DATA PROVIDED
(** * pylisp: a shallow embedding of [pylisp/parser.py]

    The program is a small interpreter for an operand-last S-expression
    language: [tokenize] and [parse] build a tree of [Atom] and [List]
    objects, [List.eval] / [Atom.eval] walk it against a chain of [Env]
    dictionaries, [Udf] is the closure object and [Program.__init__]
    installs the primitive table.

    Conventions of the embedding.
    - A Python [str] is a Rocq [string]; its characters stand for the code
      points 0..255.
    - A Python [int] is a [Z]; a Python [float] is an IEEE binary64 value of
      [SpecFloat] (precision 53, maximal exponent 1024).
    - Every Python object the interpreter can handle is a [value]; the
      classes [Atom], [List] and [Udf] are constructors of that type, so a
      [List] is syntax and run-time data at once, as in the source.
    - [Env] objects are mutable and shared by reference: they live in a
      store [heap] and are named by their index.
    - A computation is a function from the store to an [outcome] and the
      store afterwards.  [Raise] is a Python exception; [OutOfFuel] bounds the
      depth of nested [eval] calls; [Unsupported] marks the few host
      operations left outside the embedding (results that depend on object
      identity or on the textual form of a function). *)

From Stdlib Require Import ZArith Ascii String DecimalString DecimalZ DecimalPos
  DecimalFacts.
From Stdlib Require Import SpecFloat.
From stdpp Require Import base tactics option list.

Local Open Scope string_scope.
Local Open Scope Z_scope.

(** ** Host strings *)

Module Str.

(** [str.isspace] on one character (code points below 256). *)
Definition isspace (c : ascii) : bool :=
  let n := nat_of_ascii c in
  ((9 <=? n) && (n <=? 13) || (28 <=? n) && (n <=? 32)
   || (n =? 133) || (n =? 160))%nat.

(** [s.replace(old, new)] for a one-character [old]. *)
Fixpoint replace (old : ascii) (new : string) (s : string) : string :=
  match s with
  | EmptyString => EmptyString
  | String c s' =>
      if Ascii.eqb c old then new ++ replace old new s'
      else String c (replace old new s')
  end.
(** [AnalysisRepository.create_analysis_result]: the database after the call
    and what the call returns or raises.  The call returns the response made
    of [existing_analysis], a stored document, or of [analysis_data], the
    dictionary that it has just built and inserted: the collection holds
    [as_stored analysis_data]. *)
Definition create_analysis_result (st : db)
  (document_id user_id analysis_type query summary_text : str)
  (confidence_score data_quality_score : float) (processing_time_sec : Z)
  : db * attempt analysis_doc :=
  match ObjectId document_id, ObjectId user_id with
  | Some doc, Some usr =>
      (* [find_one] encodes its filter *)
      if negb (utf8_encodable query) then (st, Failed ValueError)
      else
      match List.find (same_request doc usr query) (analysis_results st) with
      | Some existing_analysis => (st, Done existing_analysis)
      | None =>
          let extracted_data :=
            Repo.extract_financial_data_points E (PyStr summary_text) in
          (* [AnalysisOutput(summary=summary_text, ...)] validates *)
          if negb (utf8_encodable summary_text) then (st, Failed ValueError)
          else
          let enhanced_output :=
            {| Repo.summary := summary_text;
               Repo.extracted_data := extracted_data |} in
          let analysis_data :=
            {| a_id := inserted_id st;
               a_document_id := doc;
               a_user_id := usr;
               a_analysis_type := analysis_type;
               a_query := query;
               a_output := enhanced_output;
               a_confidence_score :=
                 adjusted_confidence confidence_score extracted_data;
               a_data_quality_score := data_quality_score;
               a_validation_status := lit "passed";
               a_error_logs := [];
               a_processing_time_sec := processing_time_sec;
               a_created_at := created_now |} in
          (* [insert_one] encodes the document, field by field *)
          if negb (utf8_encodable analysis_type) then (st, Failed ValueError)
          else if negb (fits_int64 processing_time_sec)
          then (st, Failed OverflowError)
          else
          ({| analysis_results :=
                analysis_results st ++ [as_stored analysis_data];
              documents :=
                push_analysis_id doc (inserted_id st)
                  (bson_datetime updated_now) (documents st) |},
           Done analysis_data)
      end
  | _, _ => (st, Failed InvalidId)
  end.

WHAT NEEDS TO BE DONE
Everything starting at the line containing "(** [str.isspace] on" and ending at the line containing "(n =? 160))%nat." in the records above should be repeated exactly, and only that.

RESPONSE TO THE TASK
(** [str.isspace] on one character (code points below 256). *)
Definition isspace (c : ascii) : bool :=
  let n := nat_of_ascii c in
  ((9 <=? n) && (n <=? 13) || (28 <=? n) && (n <=? 32)
   || (n =? 133) || (n =? 160))%nat.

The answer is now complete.